1990’ların ortasında satışları %70 oranında düşüş göstermiş, elinde bir tek tek bir modeli bulunan, herhangi bir firmanın satın almak istemediği Porsche için çanlar çalmaya başlamıştı.
911 serisi artık yaşlanmaya başlamıştı ve firmanın öteki model denemeleri de pek tutmamıştı. Fabrikanın kapısına kilit vurmadan ilkin Porsche, Boxster ile son bir tecrübe etme halletmeye karar verdi.

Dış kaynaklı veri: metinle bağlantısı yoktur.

Lemma sync_loop_stored (self : Server) (fps : Q) (total_frames : Z) (k : nat)
    (frames : list Image) (rows : list FrameRow) (frame_count processed_count : nat) :
  models self <> [] ->
  (forall name face, 0 <= model_prob name face /\ model_prob name face <= 1) ->
  Forall stored_row_ok rows ->
  Forall stored_row_ok
         (fst
             (sync_loop Image extract_aligned_face model_prob b64_to_bgr_img
                AUTH_TOKEN encode_frame connects frame_id_of self fps
                total_frames k frames rows frame_count processed_count)).
Proof.
  intros Hmodels Hp. revert rows frame_count processed_count.
  induction frames as [|frame rest IH]; intros rows fc pc Hrows;
    cbn [sync_loop]; [exact Hrows|].
  destruct (fc mod k =? 0)%nat; [|apply IH; exact Hrows].
  destruct (Qeq_bool fps 0); [exact Hrows|].
  assert (Hrow : forall timestamp,
             stored_row_ok
               (let '(prediction, confidence) :=
                  match
                    send_frame_to_server Image extract_aligned_face model_prob
                      b64_to_bgr_img AUTH_TOKEN encode_frame connects self pc
                      frame (frame_id_of pc)
                  with
                  | Some resp =>
                      match r_prediction resp with
                      | Some prediction =>
                          let confidence := match r_confidence resp with
                                            | Some c => c
                                            | None => 0
                                            end in
                          let '(prediction, confidence) :=
                            apply_confidence_transformations prediction confidence in
                          (prediction, confidence * 100)
                      | None => (REAL, 50)
                      end
                  | None => (REAL, 50)
                  end in
                {| row_timestamp := timestamp; row_frame_number := pc;
                   row_prediction := prediction;
                   row_confidence := confidence |})).
  { intro timestamp.
    destruct (send_frame_to_server _ _ _ _ _ _ _ _ _ _ _) as [resp|] eqn:Es.
    2:{ right. cbn [row_prediction row_confidence]. split; [auto | lra]. }
    destruct (r_prediction resp) as [p|] eqn:Ep.
    2:{ right. cbn [row_prediction row_confidence]. split; [auto | lra]. }
    destruct (send_frame_answer self _ _ _ _ _ Hmodels Hp Es Ep)
      as [c [Hc [Ha Hcases]]].
    rewrite Hc. cbv beta iota zeta. rewrite Ha.
    unfold stored_row_ok. cbn [row_prediction row_confidence].
    destruct Hcases as [[-> ->] | [Hb Hle]].
    - left. split; [reflexivity | lra].
    - right. unfold stored_row_ok. cbn [row_prediction row_confidence].
      split; [exact Hb | lra]. }
  specialize (Hrow (count_Q fc / fps)).
  match goal with
  | |- context [let '(prediction, confidence) := ?a in _] =>
      destruct a as [prediction confidence]
  end.
  assert (Hrows' : Forall stored_row_ok
                     (rows ++ [{| row_timestamp := count_Q fc / fps;
                                  row_frame_number := pc;
                                  row_prediction := prediction;
                                  row_confidence := confidence |}])%list).
  { apply Forall_app. split; [exact Hrows | constructor; [exact Hrow | constructor]]. }
  destruct (total_frames =? 0)%Z; [exact Hrows'|].
  apply IH. exact Hrows'.
Qed.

Aracın üretimi üç yıla yakın süre aldı. Daha kuvvetli motor, karakteristik hatlarla Boxster nihayet gün yüzüne çıktığında ise Porsche, bu çabanın karşılığını toplam senelik satış rakamlarını 50 binin üstüne taşıyarak aldı.
“Madem bu şekilde şeyleriniz vardı, niçin daha ilkin yapmadınız?” dedirten Audi Quattro

1980’li yıllarda Audi, rakiplerinden hem modellerin popülerliği hem de marka imajı olarak gerideydi. Bu da satışlara da yansıyordu. Piyasanın peşinde kalan şirket, bu açığı kapatmak için dört tekerlek çekiş sistemine haiz Audi Quattro’yu üretti.
Quattro bir tek çağdaş ve şık bir vasıta değildi, rallilerde de ortaya koyduğu suretiyle yarış da kazanabilen, neredeyse kusursuz bir araçtı. Markanın hem imajını hem de mali durumunu düzeltmesini sağlamış oldu.